I see nothing in the definition to disallow for any q the case of each line consisting of just 2 points. Then given n points there are $C(n,2)-(n-1)$ lines not containing a given point, and you can always take n large enough to make this exceed $q^2$. What am I missing? –  Hugo van der Sanden Aug 17 '10 at 9:02
    
For $n > q+2$, that would violate the first condition (since every point would lie on $n-1 > q+1$ lines) –  Klaus Draeger Aug 17 '10 at 9:36
    
Oops, I misread it, my apologies. –  Hugo van der Sanden Aug 17 '10 at 10:21

1 Answer 1

I think the problem needs an additional non-degeneracy condition to prevent counterexamples like the following. Start with the Fano plane $F$ (i.e., the projective plane over the 2-element field --- it has 7 points and 7 lines) and define a new linear space having the same points as $F$ but having two sorts of lines: (1) all the lines of $F$ and (2) all the one-point subsets of $F$. Take $q=3$. Check that (a) every two points lie on a unique line (true in $F$ and the new lines don't affect it), (b) every two lines meet in at most one point (follows in general from (a)), (c) every point lies on at most $q+1=4$ lines (in fact exactly 4 --- 3 from $F$ plus one singleton), (d) every line contains at most 4 points (in fact, exactly 3 or 1), and (e) the number of lines not containing a given point $e$ is $10 > q^2$ (namely 4 lines of $F$ plus 6 of the 7 singletons).

The obvious way to eliminate this and similar, larger counterexamples is to require that every line must contain at least two points.
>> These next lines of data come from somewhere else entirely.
Lemma u32_modular : modular u32.
Proof. intros v b d. unfold uwrap. by rewrite <- Zplus_mod_idemp_l, Zmult_mod_idemp_l, Zplus_mod_idemp_l. Qed.
Lemma s32_modular : modular s32.
Proof.
  intros v b d. unfold swrap. f_equal. set (w := 2 ^ 32). set (h := 2 ^ (32 - 1)).
  replace (((v + h) mod w - h) * b + d + h) with ((v + h) mod w * b + (d + h - h * b)) by lia.
  rewrite <- Zplus_mod_idemp_l, Zmult_mod_idemp_l, Zplus_mod_idemp_l. f_equal. lia.
Qed.

Lemma digits_loop_ok wrap base v ds rest : modular wrap -> base <= 16 -> Forall (fun d => 0 <= d < base) ds ->
  (forall c, head rest = Some c -> digit_in base c = None) -> wrap v = v -> 
  digits_loop wrap base v (map digit_char ds ++ rest) = (wrap (value base v ds), rest).
Proof.
  intros Hw Hb HF Hr. revert v. induction HF as [|d ds Hd HF IH]; intros v Hv; simpl.
  - rewrite Hv. destruct rest as [|c rest]; [done|]. simpl. by rewrite (Hr c).
  - rewrite digit_char_in by done. rewrite IH.
    + f_equal. change (value base v (d :: ds)) with (value base (v * base + d) ds).
      clear - Hw. generalize (v * base + d) as x. clear v d. intros x. revert x.
      induction ds as [|d ds IH] using rev_ind; intros x; [simpl; specialize (Hw x 1 0); by rewrite !Z.mul_1_r, !Z.add_0_r in Hw|].
      rewrite !value_app. cbn. rewrite <- Hw, IH. apply Hw.
    + specialize (Hw (v * base + d) 1 0). by rewrite !Z.mul_1_r, !Z.add_0_r in Hw.
Qed.

Lemma digit_not_space d : 0 <= d < 16 -> isspace (digit_char d) = false /\ digit_char d <> 45 /\ digit_char d <> 120 /\ digit_char d <> 88 /\ digit_char d <> 0.
Proof.
  intros Hd. destruct d as [|p|p]; [by vm_compute| |lia]. do 5 (destruct p as [p|p|]; try lia; try (by vm_compute)).
Qed.
End Digits.

(** ** Properties *)

Section Properties.
Context (str : Z -> list Z).

Lemma doprnt_one c args : negb (c =? 37) = true -> isdigit c = false -> c <> 35 -> c <> 45 -> c <> 43 -> c <> 32 -> c <> 42 -> c <> 46 -> c <> 108 ->
  _doprnt str [37; c] args 0 =
    let? '(out, args) := convert str 0 (mk_spec (mk_flags false false 0) 32 0 (-1)) c args in
    let? rest := doprnt_loop 2 str 0 [] args in Ok (out ++ rest).
Proof.
  intros H37 Hd H1 H2 H3 H4 H5 H6 H7. assert (c <> 48) as H0 by (intros ->; done).
  apply Z.eqb_neq in H0, H1, H2, H3, H4, H5, H6, H7. unfold _doprnt. cbn [length doprnt_loop]. change (negb (37 =? 37)) with false. cbv iota.
  unfold parse_spec, parse_width, parse_prec, char_at. cbn [parse_flags].
  rewrite H1, H2, H3, H4. cbn [nth]. rewrite H0. cbn [nth]. rewrite Hd, H5. cbn [rbind nth]. rewrite H6. cbn [rbind nth]. rewrite H7. done.
Qed.

Lemma strtol_digits base ds : 2 <= base <= 16 -> Forall (fun d => 0 <= d < base) ds -> ds <> [] ->
  skip_spaces (map digit_char ds) = map digit_char ds /\ char_at (map digit_char ds) 0 <> 45 /\
  parse_base base (map digit_char ds) = (base, map digit_char ds).
Proof.
  intros Hb HF Hne. destruct ds as [|d ds]; [done|]. apply Forall_cons in HF as [Hd HF].
  destruct (digit_not_space d) as (Hs & H45 & _ & _ & _); [lia|]. simpl. rewrite Hs. split_and!; [done|done|].
  unfold parse_base, char_at. simpl. assert ((nth 0 (map digit_char ds) 0 =? 120) || (nth 0 (map digit_char ds) 0 =? 88) = false) as ->.
  { destruct ds as [|d' ds]; [done|]. apply Forall_cons in HF as [Hd' _]. destruct (digit_not_space d') as (_ & _ & H1 & H2 & _); [lia|].
    simpl. apply Z.eqb_neq in H1, H2. by rewrite H1, H2. }
  rewrite !andb_false_r. destruct (Z.eqb_spec base 0); [lia|done].
Qed.

(** C30: strtol reads back what printf prints with %d, for every [int], the
    most negative one included, and consumes all of it. *)
Theorem printf_strtol_roundtrip n : - 2 ^ 31 <= n < 2 ^ 31 ->
  exists out, _doprnt str [37; 100] [n] 0 = Ok out /\ strtol out 10 = (n, []).
Proof.
  intros Hn. rewrite doprnt_one by done. unfold convert. simpl va_arg. cbn [rbind Z.eqb Pos.eqb orb]. unfold print_signed.
  assert (s32 n = n) as -> by (apply swrap_small; [lia|exact Hn]).
  set (u := if 0 <=? n then n else - n). assert (0 <= u < 2 ^ 32) as Hu by (unfold u; destruct (Z.leb_spec 0 n); lia).
  destruct (number_loop_u32 u 10 [] ltac:(lia) Hu) as (ds & E & Hne & HF & Hv). rewrite app_nil_r in E.
  assert (forall sc, print_num (mk_spec (mk_flags false false 0) 32 0 (-1)) sc u 10 = Ok ((if sc =? 0 then [] else [sc]) ++ map digit_char ds)) as Hp.
  { intros sc. unfold print_num. change (u32 10) with 10. cbn [sp_flags altfmt]. rewrite andb_false_r. rewrite E. cbn [rbind sp_prec sp_length sp_padc].
    assert (pad (-1 - Z.of_nat (length (map digit_char ds))) 48 = []) as -> by (unfold pad; by rewrite Z2Nat.nonpos by lia).
    change (32 =? 32) with true. change (32 =? 48) with false. cbn [andb negb ladjust app].
    unfold pad. rewrite Z2Nat.nonpos; [by rewrite app_nil_r|].
    destruct (Z.ltb_spec 0 (-1 - Z.of_nat (length (map digit_char ds)))); [lia|]. destruct (sc =? 0); simpl; lia. }
  destruct (strtol_digits 10 ds ltac:(lia) HF Hne) as (Hs & H45 & Hpb).
  pose proof (digits_loop_ok s32 10 0 ds [] s32_modular ltac:(lia) HF ltac:(done) eq_refl) as Hd. rewrite app_nil_r, Hv in Hd.
  unfold u in *. destruct (Z.leb_spec 0 n) as [Hpos|Hneg].
  - cbn [sp_flags plus_sign]. rewrite Hp. cbn [rbind Z.eqb app doprnt_loop]. rewrite app_nil_r. eexists. split; [done|]. unfold strtol. rewrite Hs. apply Z.eqb_neq in H45. rewrite H45, Hpb, Hd.
    f_equal. apply swrap_small; lia.
  - assert (u32 (- n) = - n) as -> by (apply uwrap_small; lia). rewrite Hp. cbn [rbind Z.eqb app doprnt_loop]. rewrite app_nil_r. eexists. split; [done|].
    unfold strtol. cbn [skip_spaces]. change (isspace 45) with false. cbv iota. unfold char_at. cbn [nth Z.eqb Pos.eqb drop].
    rewrite drop_0, Hpb, Hd. f_equal. destruct (decide (n = - 2 ^ 31)) as [->|]; [done|]. rewrite (swrap_small 32 (- n)) by lia.
    rewrite Z.opp_involutive. apply swrap_small; lia.
Qed.

(** Strtoul reads back what printf prints with %o, %u and %x, for every
    [unsigned] and in the base of the conversion, and consumes all of it. *)
Theorem printf_strtoul_roundtrip c base u : (c, base) ∈ [(111, 8); (117, 10); (120, 16)] -> 0 <= u < 2 ^ 32 ->
  exists out, _doprnt str [37; c] [u] 0 = Ok out /\ strtoul out base = (u, []).
Proof.
  intros Hc Hu.
  assert (2 <= base <= 16) as Hb by (repeat (apply elem_of_cons in Hc as [[= -> ->]|Hc]; [lia|]); by apply elem_of_nil in Hc).
  destruct (number_loop_u32 u base [] Hb Hu) as (ds & E & Hne & HF & Hv). rewrite app_nil_r in E.
  assert (_doprnt str [37; c] [u] 0 = let? o := print_unsigned (mk_spec (mk_flags false false 0) 32 0 (-1)) u base in Ok (o ++ [])) as Ed.
  { repeat (apply elem_of_cons in Hc as [[= -> ->]|Hc]; [rewrite doprnt_one by done; unfold convert; simpl va_arg; cbn [rbind Z.eqb Pos.eqb orb];
      by destruct (print_unsigned _ _ _)|]). by apply elem_of_nil in Hc. }
  rewrite Ed. unfold print_unsigned, print_num. rewrite (uwrap_small 32 u) by lia. rewrite (uwrap_small 32 base) by lia. rewrite E.
  cbn [sp_flags altfmt]. rewrite andb_false_r. cbn [rbind sp_prec sp_length sp_padc].
  assert (pad (-1 - Z.of_nat (length (map digit_char ds))) 48 = []) as -> by (unfold pad; by rewrite Z2Nat.nonpos by lia).
  change (32 =? 32) with true. change (32 =? 48) with false. cbn [andb negb ladjust app].
  match goal with |- context [pad ?l 32] => replace (pad l 32) with (@nil Z) end.
  2: { unfold pad. rewrite Z2Nat.nonpos; [done|]. destruct (Z.ltb_spec 0 (-1 - Z.of_nat (length (map digit_char ds)))); simpl; lia. }
  cbn [app Z.eqb]. rewrite !app_nil_r. eexists. split; [done|].
  destruct (strtol_digits base ds Hb HF Hne) as (Hs & _ & Hpb). unfold strtoul. rewrite Hs, Hpb.
  pose proof (digits_loop_ok u32 base 0 ds [] u32_modular ltac:(lia) HF ltac:(done) eq_refl) as Hd. rewrite app_nil_r, Hv in Hd.
  rewrite Hd. f_equal. by apply uwrap_small.
Qed.

(** A numeric conversion never prints fewer characters than its field
    width, and no more than the width and the number with its sign, prefix
    and precision need. *)
Theorem print_num_width sp sc u base out : sp_padc sp = 32 \/ sp_padc sp = 48 -> print_num sp sc u base = Ok out ->
  exists ds, number_loop MAXBUF u (u32 base) [] = Ok ds /\
    let prefix := if negb (u =? 0) && altfmt (sp_flags sp) then (if base =? 8 then 1 else if base =? 16 then 2 else 0) else 0 in
    Z.of_nat (length out) = Z.max (sp_length sp) ((if sc =? 0 then 0 else 1) + prefix + Z.max (sp_prec sp) (Z.of_nat (length ds))).
Proof.
  intros Hpad. unfold print_num. destruct (number_loop MAXBUF u (u32 base) []) as [ds|] eqn:E; [|done]. cbn [rbind]. intros [= <-].
  exists ds. split; [done|]. cbv zeta.
  assert (Z.of_nat (length (if negb (u =? 0) && altfmt (sp_flags sp) then if base =? 8 then [48] else if base =? 16 then [48; 120] else [] else [])) =
    (if negb (u =? 0) && altfmt (sp_flags sp) then (if base =? 8 then 1 else if base =? 16 then 2 else 0) else 0)) as Hpre.
  { destruct (negb (u =? 0) && altfmt (sp_flags sp)); [|done]. destruct (base =? 8); [done|]. by destruct (base =? 16). }
  set (prefix := if _ && _ then _ else []) in *. rewrite <- Hpre. clearbody prefix. clear Hpre.
  rewrite !length_app. unfold pad.
  destruct Hpad as [-> | ->]; [change (32 =? 32) with true; change (32 =? 48) with false|change (48 =? 32) with false; change (48 =? 48) with true];
    destruct (ladjust (sp_flags sp)); cbn [andb negb]; rewrite ?length_replicate; destruct (sc =? 0); cbn [length];
    destruct (Z.ltb_spec 0 (sp_prec sp - Z.of_nat (length ds))); lia.
Qed.

(** A string cut by its precision and adjusted to the left in a wider field
    is printed one character too short: the field gets [length - 1]
    characters (doprnt.c:365). *)
Theorem print_string_short sp s : ladjust (sp_flags sp) = true -> 0 <= sp_prec sp < Z.of_nat (length s) ->
  sp_prec sp + 1 < sp_length sp -> Z.of_nat (length (print_string sp s)) = sp_length sp - 1.
Proof.
  intros Hl Hp Hw. unfold print_string. destruct (Z.eqb_spec (sp_prec sp) (-1)); [lia|]. rewrite Hl, andb_false_r, andb_true_r.
  destruct (Z.ltb_spec (sp_prec sp) (Z.of_nat (length s))); [|lia]. destruct (Z.ltb_spec 0 (Z.of_nat (length s))); [|lia]. cbn [andb app].
  destruct (Z.ltb_spec (Z.max 0 (sp_prec sp) + 1) (sp_length sp)); [|lia].
  destruct (Z.leb_spec (Z.of_nat (length s)) (sp_prec sp)); [lia|]. unfold pad. rewrite length_app, length_take, length_replicate. lia.
Qed.

(** The characters kept by savechar. *)
Lemma savechar_fold out st : sp_max st <> SPRINTF_UNLIMITED -> 0 <= sp_len st <= sp_max st -> sp_max st < 2 ^ 32 ->
  let st' := fold_left savechar out st in
  let n := Nat.min (length out) (Z.to_nat (sp_max st - sp_len st)) in
  sp_len st' = sp_len st + Z.of_nat n /\ sp_buf st' = sp_buf st + Z.of_nat n /\ sp_max st' = sp_max st /\
  (forall x, load8 (sp_mem st') x = if decide (sp_buf st <= x < sp_buf st + Z.of_nat n) then u8 (nth (Z.to_nat (x - sp_buf st)) out 0) else load8 (sp_mem st) x).
Proof.
  revert st. induction out as [|c out IH]; intros st Hm Hl Hmx; cbn [fold_left length].
  - split_and!; try lia. intros x. by rewrite decide_False by lia.
  - destruct (decide (sp_len st = sp_max st)) as [E|E].
    + assert (savechar st c = st) as -> by (unfold savechar; apply Z.eqb_neq in Hm; by rewrite Hm, E, Z.eqb_refl).
      destruct (IH st Hm Hl Hmx) as (H1 & H2 & H3 & H4). rewrite E, Z.sub_diag in *. change (Z.to_nat 0) with 0%nat in *. rewrite Nat.min_0_r in *.
      split_and!; [done..|]. intros x. rewrite H4. by rewrite !decide_False by lia.
    + assert (savechar st c = mk_sprintf (store8 (sp_mem st) (sp_buf st) c) (sp_buf st + 1) (sp_len st + 1) (sp_max st)) as ->.
      { unfold savechar. apply Z.eqb_neq in E. rewrite E, andb_false_r. f_equal. apply Z.eqb_neq in E. apply uwrap_small. lia. }
      destruct (IH (mk_sprintf (store8 (sp_mem st) (sp_buf st) c) (sp_buf st + 1) (sp_len st + 1) (sp_max st))) as (H1 & H2 & H3 & H4);
        [done|simpl; lia|done|]. cbn [sp_len sp_buf sp_max sp_mem] in *. split_and!; [lia|lia|done|]. intros x. rewrite H4, load8_store8.
      repeat case_decide; try lia; try done.
      * replace (Z.to_nat (x - sp_buf st)) with (S (Z.to_nat (x - (sp_buf st + 1)))) by lia. done.
      * replace (x - sp_buf st) with 0 by lia. done.
Qed.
For the sake of completeness (well, as much completeness as I can manage at the moment, since I can't answer the question when singleton lines are prohibited), let me mention that, if some line $L$ through $e$ meets all the other lines, then there are at most $q^2$ lines not through $e$. The reason is that each line $M$ not through $e$ must, by assumption, contain one of the points $p\in L-\{e\}$; there are only at most $q$ such points $p$, and each is on only at most $q$ lines other than $L$, by the hypotheses of the question. That makes at most $q^2$ possibilities for $M$ (since $M$, not passing through $e$, is certainly distinct from $L$).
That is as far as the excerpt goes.